Evidently she did not know what had happened. She was shaking however and Hilda reached out and caught her wrist. Her pulse was fast and irregular. On impulse she drew her out into the hall and closed the door.

  “What’s wrong, Tony?” she said. “There is something, isn’t there? I’m a nurse. I’m used to all sorts of things. Maybe I can help you.”

  Tony gave her a thin smile.

  “That’s kind of you,” she said. “There isn’t anything really.” Then, as if she had just thought of it: “When I’m nervous I sometimes walk in my sleep. I don’t want to tonight. That’s all.”

  “If you’re worried about your mother …”

  “What about my mother?” Her voice had changed, was sharp and challenging.

  “I saw the bandage on her arm, you know. I don’t want to worry you, but if she’s had an injury—”

  “What on earth are you talking about?” Tony asked coldly.

  Hilda lost patience at last.

  “Don’t be a little idiot,” she said sharply. “I’m saying that if your mother has been shot in the arm it ought to be properly cared for.”

  Tony gasped.

  “Who told you that? About the shooting?” she demanded.

  “My dear child, it’s not a secret, is it?” Hilda said practically. “People do queer things in their sleep. I had a patient once who almost choked her own baby to death. She thought she was choking a burglar.”

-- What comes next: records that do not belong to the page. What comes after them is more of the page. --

Lemma loadExpenseRecords_builds_the_list_witness :
  expenseRecords (snd (loadExpenseRecords (connected node wallet) initial)) =
    [{| timestamp := 1700000000; category := "materials"; index := 0 |}] /\
  effects (snd (loadExpenseRecords (connected node wallet) initial)) =
    [GetExpenseRecordCount ledger account; GetExpenseRecord ledger account 0].
Proof.
  assert (Hsafe : isSafeInteger 1) by (unfold isSafeInteger; lia).
  assert (Hword : isUint256 1700000000) by (unfold isUint256; lia).
  destruct (loadExpenseRecords_builds_the_list (connected node wallet) ledger node account 1
              (fun _ => (1700000000, "materials")) initial
              (connected_canRead node wallet) eq_refl Hsafe
              (fun i _ => conj eq_refl Hword))
    as (_ & Hrecords & Heffects & _).
  exact (conj Hrecords Heffects).
Defined.

Lemma loadExpenseRecords_keeps_the_list_on_failure_witness :
  fst (loadExpenseRecords_try ledger recordlessNode account
         (snd (loadExpenseRecords (connected node wallet) initial))) = Throw offline /\
  expenseRecords (snd (loadExpenseRecords (connected recordlessNode wallet)
                         (snd (loadExpenseRecords (connected node wallet) initial)))) =
    [{| timestamp := 1700000000; category := "materials"; index := 0 |}].
Proof.
  evaluated Hthrow (loadExpenseRecords_try ledger recordlessNode account
                      (snd (loadExpenseRecords (connected node wallet) initial))).
  split; [by rewrite Hthrow|].
  rewrite (loadExpenseRecords_keeps_the_list_on_failure (connected recordlessNode wallet)
             ledger recordlessNode account _ _ _ (connected_canRead recordlessNode wallet)
             Hthrow).
  vm_compute. reflexivity.
Defined.

Lemma loading_flag_is_cleared_witness :
  isLoading (snd (addExpense browser (connected node refusingWallet) (Finite 1000)
                    "materials" initial)) = false /\
  isLoading (snd (loadEncryptedTotal (connected deadNode wallet) initial)) = false.
Proof.
  destruct (loading_flag_is_cleared browser (connected node refusingWallet) initial)
    as [Hadd _].
  destruct (loading_flag_is_cleared browser (connected deadNode wallet) initial)
    as [_ Hload].
  split.
  - exact (Hadd ledger refusingWallet relayer account node (Finite 1000) "materials"
             (connected_canWrite node refusingWallet) eq_refl).
  - exact (Hload ledger deadNode account (connected_canRead deadNode wallet)).
Defined.

Lemma nothing_is_sent_without_code_or_proof_witness :
  (fst (addExpense browser (connected emptyNode wallet) (Finite 1000) "materials" initial)
     = Throw (newError (notDeployedMessage ledger)) /\
   message (snd (addExpense browser (connected emptyNode wallet) (Finite 1000)
                   "materials" initial)) = Some ("Error: " +:+ notDeployedMessage ledger) /\
   effects (snd (addExpense browser (connected emptyNode wallet) (Finite 1000)
                   "materials" initial)) =
     effects initial ++ [Encrypt ledger account (Finite 1000); GetCode ledger]) /\
  (fst (addExpense browser proofless (Finite 1000) "materials" initial)
     = Throw (newError "Encryption failed - missing handle or proof") /\
   message (snd (addExpense browser proofless (Finite 1000) "materials" initial))
     = Some "Error: Encryption failed - missing handle or proof" /\
   effects (snd (addExpense browser proofless (Finite 1000) "materials" initial)) =
     effects initial ++ [Encrypt ledger account (Finite 1000); GetCode ledger]).
Proof.
  destruct (nothing_is_sent_without_code_or_proof browser (connected emptyNode wallet)
              ledger wallet relayer account emptyNode (Finite 1000) "materials"
              {| handles := [[Byte.x9a; Byte.x3f]]; inputProof := Some [Byte.x01] |} "0x"
              initial (connected_canWrite emptyNode wallet) eq_refl eq_refl eq_refl)
    as [Hempty _].
  destruct (nothing_is_sent_without_code_or_proof browser proofless
              ledger wallet prooflessRelayer account node (Finite 1000) "materials"
              {| handles := [[Byte.x9a; Byte.x3f]]; inputProof := Some [] |} "0x6080604052"
              initial ltac:(by repeat split) eq_refl eq_refl eq_refl)
    as [_ Hproofless].
  exact (conj (Hempty ltac:(simpl; lia))
              (Hproofless ltac:(simpl; lia) (or_intror (or_intror eq_refl)))).
Defined.

Lemma decryptTotal_rejects_malformed_handle_witness :
  exists handle,
    (handle = "0x9A3F" \/ handle = toLowerCase "0x9A3F") /\
    fst (decryptTotal browser (connected shortHandleNode wallet) initial) =
      Throw (newError ("Invalid handle format: " +:+ handle
                       +:+ ". Expected 66 characters (0x + 64 hex chars)")) /\
    effects (snd (decryptTotal browser (connected shortHandleNode wallet) initial)) =
      effects initial ++ [HasInitialized ledger account;
                          GetEncryptedMonthlyTotal ledger account] /\
    encryptedTotal (snd (decryptTotal browser (connected shortHandleNode wallet) initial))
      = encryptedTotal initial /\
    decryptedTotal (snd (decryptTotal browser (connected shortHandleNode wallet) initial))
      = decryptedTotal initial.
Proof.
  apply (decryptTotal_rejects_malformed_handle browser (connected shortHandleNode wallet)
           ledger wallet relayer account shortHandleNode "0x9A3F" initial
           (connected_canWrite shortHandleNode wallet) eq_refl eq_refl).
  simpl. lia.
Defined.

Lemma permission_message_iff_authorized_witness :
  decryptFailureMessage (newError "User is unauthorized to decrypt") = notAuthorizedMessage /\
  decryptFailureMessage offline = "Error decrypting: Failed to fetch".
Proof.
  split.
  - apply (proj1 (permission_message_iff_authorized
                    (newError "User is unauthorized to decrypt"))).
    vm_compute. reflexivity.
  - apply (proj2 (permission_message_iff_authorized offline)).
    vm_compute. reflexivity.
Defined.

Lemma loadEncryptedTotal_forgets_totals_witness :
  encryptedTotal (snd (loadEncryptedTotal (connected emptyNode wallet) decrypted)) = None /\
  decryptedTotal (snd (loadEncryptedTotal (connected emptyNode wallet) decrypted)) = Some 1500 /\
  encryptedTotal (snd (loadEncryptedTotal (connected freshNode wallet) decrypted)) = None /\
  decryptedTotal (snd (loadEncryptedTotal (connected freshNode wallet) decrypted)) = None.
Proof.
  destruct (loadEncryptedTotal_forgets_totals (connected emptyNode wallet) ledger emptyNode
              account 12 "0x" decrypted (connected_canRead emptyNode wallet)
              eq_refl eq_refl) as [Hempty _].
  destruct (loadEncryptedTotal_forgets_totals (connected freshNode wallet) ledger freshNode
              account 12 "0x6080604052" decrypted (connected_canRead freshNode wallet)
              eq_refl eq_refl) as [_ Hfresh].
  destruct (Hempty ltac:(simpl; lia)) as (H1 & H2 & _).
  destruct (Hfresh ltac:(simpl; lia) eq_refl) as (H3 & H4 & _).
  rewrite H2 in *. exact (conj H1 (conj eq_refl (conj H3 H4))).
Defined.

Lemma unreachable_local_node_witness :
  fst (loadEncryptedTotal localStopped initial) = Return tt /\
  message (snd (loadEncryptedTotal localStopped initial)) = Some hardhatMessage /\
  isLoading (snd (loadEncryptedTotal localStopped initial)) = false /\
  effects (snd (loadEncryptedTotal localStopped initial)) = effects initial ++ [GetBlockNumber] /\
  encryptedTotal (snd (loadEncryptedTotal localStopped initial)) = encryptedTotal initial.
Proof.
  apply (unreachable_local_node localStopped ledger deadNode account offline initial);
    [by repeat split|reflexivity|reflexivity].
Defined.

Lemma decryptTotal_shows_the_answer_witness :
  exists handle request result t,
    encryptedTotal decrypted = Some (BString handle) /\
    String.length handle = 66%nat /\
    last (effects decrypted) = Some (UserDecrypt request) /\
    userDecrypt relayer t request = inr result /\
    dc_handleContractPairs request = [(handle, ledger)] /\
    dc_contractAddresses request = [ledger] /\
    dc_userAddress request = account /\
    dc_durationDays request = "10" /\
    (isUint256 (default 0 (result !! handle)) ->
     decryptedTotal decrypted = Some (Number (default 0 (result !! handle))) /\
     message decrypted =
       Some ("Decrypted monthly total: "
             +:+ numberToString (Number (default 0 (result !! handle))))) /\
    (isSafeInteger (default 0 (result !! handle)) ->
     decryptedTotal decrypted = Some (default 0 (result !! handle)) /\
     message decrypted =
       Some ("Decrypted monthly total: " +:+ pretty (default 0 (result !! handle)))).
Proof.
  assert (Hrun : decryptTotal browser (connected node wallet) initial = (Return tt, decrypted))
    by (vm_compute; reflexivity).
  exact (decryptTotal_shows_the_answer browser (connected node wallet) ledger wallet relayer
           account node initial decrypted (connected_canWrite node wallet) Hrun).
Defined.

End ClientExtras.

(** ** How the client hook handles failures *)
Module ClientFailures.
Import Client ClientTrace ClientProofs ClientExtras.

#[local] Existing Instance same_preorder.

Section Operations.

Context (browser : Browser) (props : Props).




End Operations.


(** *** The theorem at the sample wallets and nodes *)

Import ClientSamples PageSamples.


End ClientFailures.

(** ** Properties of the page and the dialog *)
Module PageProofs.
Import Client ClientTrace ClientProofs ClientExtras Page.

(** How a handler of the page ends, from how the operation it calls ends. *)
Lemma handleDecryptTotal_run browser props v :
  handleDecryptTotal browser props v =
  (Return tt,
   {| hook := snd (decryptTotal browser props (hook v));
      toasts := toasts v ++
        [match fst (decryptTotal browser props (hook v)) with
         | Return _ => decryptedToast (decryptedTotal (hook v))
         | Throw e => decryptFailedToast e
         end];
      showNewExpense := showNewExpense v; form_amount := form_amount v;
      form_category := form_category v; form_error := form_error v |}).
Proof.
  unfold handleDecryptTotal, tryCatchP, mbind, P_bind, liftHook, toast.
  by destruct (decryptTotal browser props (hook v)) as [[[]|e] h'].
Qed.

  Some of the suspicion died in Tony’s face, but she looked ready to collapse.

  “I see,” she said. “The doctor and the servants. Especially Aggie. And Aunt Alice, of course. But I didn’t shoot my mother, Miss Adams. You can ask her yourself.”

  Hilda was certain Nina would deny it with her last breath, no matter what the fact. She said nothing, however. She brought the tablet and Tony swallowed it with a sip of water and handed back the glass.

  “That man I was talking to tonight,” she said. “He’s the brother of a maid we had in Honolulu. He’s out of work, he says. But there are plenty of jobs. I don’t want Mother to be bothered about him.”

  Hilda nodded. She was not to mention this man, evidently. And she had been right. Tony had seen her across the street, had probably used her as a threat too. But she could have no idea of what had happened since, or that the police were after him, that Fuller had inaugurated a citywide search for him.